JAMBI - Sebuah jembatan kayu yang menjadi satu-satunya akses vital bagi ribuan warga Desa Sumber Jaya, Kecamatan Kumpeh Ulu, Kabupaten Muaro Jambi, kini berada di ambang kehancuran. Meski tiap hari dilintasi oleh pelajar, petani, pedagang, hingga pekerja, jembatan yang berdiri di atas kawasan Danau Padi ini justru luput dari perhatian serius pemerintah.
Pantauan di lapangan menunjukkan sebagian besar struktur kayu pada jembatan tersebut telah lapuk, retak, dan berlubang, terutama di bagian lantai. Tak sedikit bagian yang hanya tersisa tulang kerangka, menunggu waktu untuk runtuh.
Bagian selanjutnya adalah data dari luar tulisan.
(** * ii-metalogue: the tree, the stream navigator and the editor state machine

    A shallow embedding of [src/ii.py] and [src/utils.py].  Python integers are
    [Z], Python strings are lists of characters, Python lists are [list]s, and
    the exceptions the code can raise are made explicit in a small error
    monad.  In-place mutation of the (uniquely owned) node objects is modelled
    by rebuilding the tree along the path to the mutated node. *)

From Stdlib Require Import ZArith Bool Ascii String List Lia Permutation.
Import ListNotations.
Open Scope Z_scope.

Set Implicit Arguments.

(** ** Exceptions *)

(** [IndexError] and [RecursionError] are the Python exceptions; the second
    is what [pickle.dump] raises on nodes nested deeper than the interpreter
    lets it recurse.  [NonTermination] is not an exception: it stands for a
    call that does not return, so that a run through it has no successor
    state either. *)
Inductive exn : Type :=
| IndexError
| RecursionError
| NonTermination.

Inductive result (A : Type) : Type :=
| Ok (a : A)
| Raise (e : exn).
Arguments Ok {A} a.
Arguments Raise {A} e.

Definition bind {A B} (m : result A) (k : A -> result B) : result B :=
  match m with
  | Ok a => k a
  | Raise e => Raise e
  end.

Notation "x <- m ;; k" := (bind m (fun x => k))
  (at level 61, m at next level, right associativity).
Notation "' pat <- m ;; k" := (bind m (fun x => match x with pat => k end))
  (at level 61, pat pattern, m at next level, right associativity).

Fixpoint foldM {A S} (f : S -> A -> result S) (l : list A) (s : S) : result S :=
  match l with
  | [] => Ok s
  | a :: l' => s' <- f s a ;; foldM f l' s'
  end.

(** ** Python sequences *)

Module Py.

Definition str := list ascii.

Definition lit (s : string) : str := list_ascii_of_string s.

Definition len {A} (l : list A) : Z := Z.of_nat (length l).

(** [range(n)]: empty when [n <= 0]. *)
Definition range (n : Z) : list Z := map Z.of_nat (seq 0 (Z.to_nat n)).

(** [l[i]]: a negative index counts from the end; out of range raises. *)
Definition getitem {A} (l : list A) (i : Z) : result A :=
  let j := if i <? 0 then i + len l else i in
  if (j <? 0) || (len l <=? j) then Raise IndexError
  else match nth_error l (Z.to_nat j) with
       | Some x => Ok x
       | None => Raise IndexError
       end.

(** A slice bound: negative bounds count from the end, then clamp. *)
Definition bound {A} (l : list A) (k : Z) : nat :=
  let j := if k <? 0 then k + len l else k in
  Z.to_nat (Z.min (Z.max j 0) (len l)).

(** [l[:k]] and [l[k:]]. *)
Definition slice_to {A} (l : list A) (k : Z) : list A := firstn (bound l k) l.
Definition slice_from {A} (l : list A) (k : Z) : list A := skipn (bound l k) l.

(** [a is b] on integers, as CPython evaluates it: integers from -5 to 256
    are shared objects, larger results of arithmetic and of [len] are fresh
    objects and never identical. *)
Definition is_int (a b : Z) : bool :=
  (a =? b) && (-5 <=? a) && (a <=? 256).

End Py.

(** ** Node *)

(** [time.time()] is read from the environment; its value is kept opaque. *)
Definition timestamp := Z.

Unset Elimination Schemes.
Inductive Node : Type :=
  mkNode {
      text : Py.str;
      children : list Node;
      creation_time : timestamp;
      id : Z;
      parent_id : option Z
    }.
Set Elimination Schemes.

(** The [parent] attribute of the source is a back reference to the owner of
    the node; in the tree-shaped model the owner is the enclosing node, and
    the attribute read from it, [parent_id], is stored. *)

Section Node_ind.
Variable P : Node -> Prop.
Hypothesis step : forall tx ch ct i pid,
    Forall P ch -> P (mkNode tx ch ct i pid).

Fixpoint Node_ind (n : Node) : P n :=
  match n with
  | mkNode tx ch ct i pid =>
      step tx ct i pid
        ((fix go (l : list Node) : Forall P l :=
            match l with
            | [] => Forall_nil P
            | c :: l' => Forall_cons c (Node_ind c) (go l')
            end) ch)
  end.
End Node_ind.

(** [Node.__init__]: the class variable [Node.node_id] is threaded through. *)
Definition Node_init (now : timestamp) (text : Py.str) (parent : option Node)
           (node_id : Z) : Node * Z :=
  (mkNode text [] now node_id
          (match parent with Some p => Some (id p) | None => None end),
   node_id + 1).

Definition add_child (self node : Node) : Node :=
  mkNode (text self) (children self ++ [node]) (creation_time self)
         (id self) (parent_id self).

(** ** Tree *)

Record Tree : Type :=
  mkTree {
      root : Node;
      current_stream : list Z
    }.

Definition Tree_init (now : timestamp) (node_id : Z) : Tree * Z :=
  let '(r, node_id') := Node_init now (Py.lit "") None node_id in
  (mkTree r [], node_id').

Definition node_at_index (self : Tree) (index : Z) : result Node :=
  foldM (fun node i =>
           step <- Py.getitem (current_stream self) i ;;
           Py.getitem (children node) step)
        (Py.range index) (root self).

(** The node objects are mutated in place in the source.  [modify_at n p f]
    rebuilds [n] with [f] applied to the node reached from [n] by the child
    indices [p], each read as Python reads [children[step]]. *)
Fixpoint replace_nth {A} (k : nat) (x : A) (l : list A) : list A :=
  match l, k with
  | [], _ => []
  | _ :: l', O => x :: l'
  | y :: l', S k' => y :: replace_nth k' x l'
  end.

Definition norm_index {A} (l : list A) (i : Z) : nat :=
  Z.to_nat (if i <? 0 then i + Py.len l else i).

Fixpoint modify_at (n : Node) (p : list Z) (f : Node -> Node) : result Node :=
  match p with
  | [] => Ok (f n)
  | step :: p' =>
      c <- Py.getitem (children n) step ;;
      c' <- modify_at c p' f ;;
      Ok (mkNode (text n) (replace_nth (norm_index (children n) step) c' (children n))
                 (creation_time n) (id n) (parent_id n))
  end.

Definition grow (now : timestamp) (self : Tree) (text : Py.str) (index : Z)
           (node_id : Z) : result (Tree * Z) :=
  selected_node <- node_at_index self index ;;
  let cs := Py.slice_to (current_stream self) index in
  let cs := cs ++ [Py.len (children selected_node)] in
  let '(new_node, node_id') := Node_init now text (Some selected_node) node_id in
  root' <- modify_at (root self)
                     (firstn (Z.to_nat index) (current_stream self))
                     (fun selected_node => add_child selected_node new_node) ;;
  Ok (mkTree root' cs, node_id').

(** The inner loop of [switch_stream]: [while node.children: ...].  It follows
    child 0 when [increment >= 0] and the last child otherwise, appending the
    index taken to the stream and, under [leaf_explore], adding one to
    [index] at each step.  The recursion is on the node itself; the equation
    [descend_eq] below restates it with the indexing of the source. *)
Fixpoint descend (increment : Z) (leaf_explore : bool) (node : Node)
         (cs : list Z) (index : Z) {struct node} : list Z * Z :=
  match node with
  | mkNode _ ch _ _ _ =>
      match ch with
      | [] => (cs, index)
      | c0 :: rest =>
          let index' := if leaf_explore then index + 1 else index in
          if increment >=? 0
          then descend increment leaf_explore c0 (cs ++ [0]) index'
          else
            (fix last_of (l : list Node) (r : list Z * Z) : list Z * Z :=
               match l with
               | [] => r
               | c :: l' =>
                   last_of l' (descend increment leaf_explore c
                                       (cs ++ [Py.len ch - 1]) index')
               end) rest
                    (descend increment leaf_explore c0
                             (cs ++ [Py.len ch - 1]) index')
      end
  end.

(** The outer loop [while index > 1]: [index] decreases by one per iteration,
    so the loop body runs at most [index - 1] times; [m] counts the remaining
    iterations and the guard [index > 1] holds exactly while [m] is not 0. *)
Fixpoint switch_loop (m : nat) (self : Tree) (index increment : Z)
         (leaf_explore : bool) (original_index : Z) : result (Tree * Z) :=
  match m with
  | O => Ok (self, original_index)
  | S m' =>
      parent <- node_at_index self (index - 1) ;;
      step <- Py.getitem (current_stream self) (index - 1) ;;
      let new_stream_at_index := step + increment in
      if (new_stream_at_index >=? 0)
         && (new_stream_at_index <? Py.len (children parent))
      then
        let cs := Py.slice_to (current_stream self) (index - 1)
                              ++ [new_stream_at_index] in
        node <- Py.getitem (children parent) new_stream_at_index ;;
        let '(cs', index') := descend increment leaf_explore node cs index in
        Ok (mkTree (root self) cs', index')
      else switch_loop m' self (index - 1) increment leaf_explore original_index
  end.

Definition switch_stream (self : Tree) (index increment : Z)
           (leaf_explore : bool) : result (Tree * Z) :=
  let leaf_explore :=
    if Py.is_int index (Py.len (current_stream self)) then true
    else leaf_explore in
  let original_index := index in
  switch_loop (Z.to_nat (index - 1)) self index increment leaf_explore
              original_index.

Record StreamItem : Type :=
  mkStreamItem {
      item_text : Py.str;
      num_before : Z;
      num_after : Z
    }.

Definition get_stream (self : Tree) : result (list StreamItem) :=
  r <- foldM (fun (st : Node * list StreamItem) step =>
                let '(node, stream) := st in
                let n := Py.len (children node) in
                node' <- Py.getitem (children node) step ;;
                Ok (node', stream ++ [mkStreamItem (text node') step (n - step - 1)]))
             (current_stream self) (root self, []) ;;
  Ok (snd r).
Warga yang melintas terpaksa berjudi dengan nasib, melewati jembatan sambil menahan napas, berharap tidak menjadi korban.
"Kami setiap hari lewat sini, tapi terus terang was-was. Kayunya sudah banyak yang lapuk, tapi tidak ada jalan lain," ujar Ismadi, pengendara sepeda motor.
Ironisnya, akses jalan menuju jembatan di kedua sisi telah dibangun secara permanen menggunakan rigid beton. Namun, bagian paling krusial, yaitu jembatan penghubung antar wilayah, masih menggunakan material kayu tua yang jelas tidak lagi layak pakai.
"Sebagian lantainya sudah bolong. Kalau motor atau orang jatuh, siapa yang tanggung jawab? Pemerintah harus turun tangan sebelum ada korban," tegas Wahyu, warga lainnya.